Enhanced Interplay between Host-Guest and Spin-Crossover Properties through the Introduction of an N Heteroatom in 2D Hofmann Clathrates

Controlled modulation of the spin-crossover (SCO) behavior through the sorption-desorption of invited molecules is an extensively exploited topic because of its potential applications in molecular sensing. For this purpose, understanding the mechanisms by which the spin-switching properties are altered by guest molecules is of paramount importance. Here, we show an experimental approach revealing a direct probe of how the interplay between SCO and host-guest chemistry is noticeably activated by chemically tuning the host structure. Thus, the axial ligand 4-phenylpyridine (4-PhPy) in the 2D Hofmann clathrates {Fe(4-PhPy)(2) [M(CN)(4)]} (PhPyM; M = Pt, Pd) is replaced by 2,4-bipyridine (2,4-Bipy), resulting in the isomorphous com- pounds {Fe(2,4-Bipy)(2) [M(CN)(4)]) (BipyM; M = Pt, Pd), which basically differ from the former in that they have a noncoordinated N heteroatom in the ancillary aromatic substituent, i.e., 2-pyridyl instead of phenyl.
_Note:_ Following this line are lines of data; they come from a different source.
Lemma foldl_min_spec (l : list R) (a : R) :
  let m := foldl (fun best item => if Rlt_dec item best then item else best)
             a l in
  m <= a /\ Forall (fun x => m <= x) l /\ (m = a \/ m ∈ l).
Proof.
  revert a. induction l as [|b l IH]; intros a; cbn [foldl].
  - split; [lra|]. split; [constructor|left; reflexivity].
  - destruct (Rlt_dec b a) as [Hlt|Hge].
    + destruct (IH b) as (H1 & H2 & H3).
      split; [lra|]. split; [constructor; assumption|].
      right. destruct H3 as [->|H3]; [left|right; exact H3].
    + destruct (IH a) as (H1 & H2 & H3).
      split; [exact H1|]. split; [constructor; [lra|exact H2]|].
      destruct H3 as [H3|H3]; [left; exact H3|right; right; exact H3].
Qed.

Lemma foldl_max_spec (l : list R) (a : R) :
  let m := foldl (fun best item => if Rlt_dec best item then item else best)
             a l in
  a <= m /\ Forall (fun x => x <= m) l /\ (m = a \/ m ∈ l).
Proof.
  revert a. induction l as [|b l IH]; intros a; cbn [foldl].
  - split; [lra|]. split; [constructor|left; reflexivity].
  - destruct (Rlt_dec a b) as [Hlt|Hge].
    + destruct (IH b) as (H1 & H2 & H3).
      split; [lra|]. split; [constructor; assumption|].
      right. destruct H3 as [->|H3]; [left|right; exact H3].
    + destruct (IH a) as (H1 & H2 & H3).
      split; [exact H1|]. split; [constructor; [lra|exact H2]|].
      destruct H3 as [H3|H3]; [left; exact H3|right; right; exact H3].
Qed.

(** [min] and [max] of a non-empty list: bounds that are attained. *)
Lemma min_max_nonempty (l : list R) :
  l <> [] ->
  exists lo hi,
    builtins.min l = Ok lo /\ builtins.max l = Ok hi
    /\ Forall (fun x => lo <= x <= hi) l /\ lo ∈ l /\ hi ∈ l.
Proof.
  destruct l as [|a l]; [contradiction|]. intros _.
  destruct (foldl_min_spec l a) as (Hm1 & Hm2 & Hm3).
  destruct (foldl_max_spec l a) as (HM1 & HM2 & HM3).
  eexists _, _. split; [reflexivity|]. split; [reflexivity|].
  split; [|split].
  - constructor; [split; assumption|].
    rewrite Forall_forall in Hm2, HM2. apply Forall_forall.
    intros x Hx. split; [apply Hm2|apply HM2]; exact Hx.
  - destruct Hm3 as [->|H]; [left|right; exact H].
  - destruct HM3 as [->|H]; [left|right; exact H].
Qed.

Lemma get_data_Ok_inv self i xs ys :
  Animation._get_data_from_frame self i = Ok (xs, ys) ->
  exists fig axes0 scatter,
    builtins.getitem_int (Animation.frames self) i = Ok fig
    /\ plt.axes fig !! 0%nat = Some axes0
    /\ plt.collections axes0 !! 0%nat = Some scatter
    /\ xs = map fst (plt.offsets scatter)
    /\ ys = map snd (plt.offsets scatter).
Proof.
  unfold Animation._get_data_from_frame. intros H.
  apply bind_inv in H as (fig & Hfig & H).
  apply bind_inv in H as (axes0 & Haxes & H).
  apply bind_inv in H as (scatter & Hsc & H).
  unfold getitem in Haxes, Hsc.
  destruct (plt.axes fig !! 0%nat) as [a|] eqn:Ha; [|discriminate].
  destruct (plt.collections axes0 !! 0%nat) as [c|] eqn:Hc; [|discriminate].
  apply Ok_inj in Haxes. apply Ok_inj in Hsc. subst a c.
  apply Ok_inj in H. unfold plt.T in H.
  exists fig, axes0, scatter. rewrite Ha.
  repeat split; try assumption; congruence.
Qed.

Lemma set_axis_limits_spec self i xs ys :
  Animation._get_data_from_frame self i = Ok (xs, ys) ->
  (xs = [] -> Animation._set_axis_limits self i = Raise ValueError)
  /\ (xs <> [] ->
      exists self' x_min x_max y_min y_max,
        Animation._set_axis_limits self i = Ok self'
        /\ plt.xlim (Animation.ax self') = Some (x_min, x_max)
        /\ plt.ylim (Animation.ax self') = Some (y_min, y_max)
        /\ Forall (fun x => x_min <= x <= x_max) xs
        /\ Forall (fun y => y_min <= y <= y_max) ys
        /\ x_min ∈ xs /\ x_max ∈ xs /\ y_min ∈ ys /\ y_max ∈ ys
        /\ Animation.frames self' = Animation.frames self
        /\ plt.collections (Animation.ax self')
           = plt.collections (Animation.ax self)).
Proof.
  intros Hdata.
  destruct (get_data_Ok_inv _ _ _ _ Hdata)
    as (fig & axes0 & scatter & _ & _ & _ & Hxs & Hys).
  unfold Animation._set_axis_limits. rewrite Hdata, bind_Ok.
  split.
  - intros ->. reflexivity.
  - intros Hne.
    assert (Hne' : ys <> []).
    { subst xs ys. destruct (plt.offsets scatter); [contradiction|].
      discriminate. }
    destruct (min_max_nonempty xs Hne)
      as (x_min & x_max & Hxmin & Hxmax & Hx & Hx1 & Hx2).
    destruct (min_max_nonempty ys Hne')
      as (y_min & y_max & Hymin & Hymax & Hy & Hy1 & Hy2).
    rewrite Hxmin, bind_Ok, Hxmax, bind_Ok. cbv zeta.
    rewrite Hymin, bind_Ok, Hymax, bind_Ok.
    eexists _, x_min, x_max, y_min, y_max.
    split; [reflexivity|]. cbn.
    repeat split; assumption.
Qed.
Our chemical, magnetic, calorimetric, and structural characterizations demonstrate that this subtle chemical composition change provokes outstanding modifications not only in the capability to adsorb small guests as water or methanol but also in the extent to which these guests affect the SCO characteristics.

Automated summary

In this study, the modulation of spin-crossover behavior through the sorption-desorption of guest molecules was investigated by chemically tuning the host structure. The results show that even subtle changes in chemical composition can greatly affect the adsorption capability of small guests and influence the spin-crossover characteristics.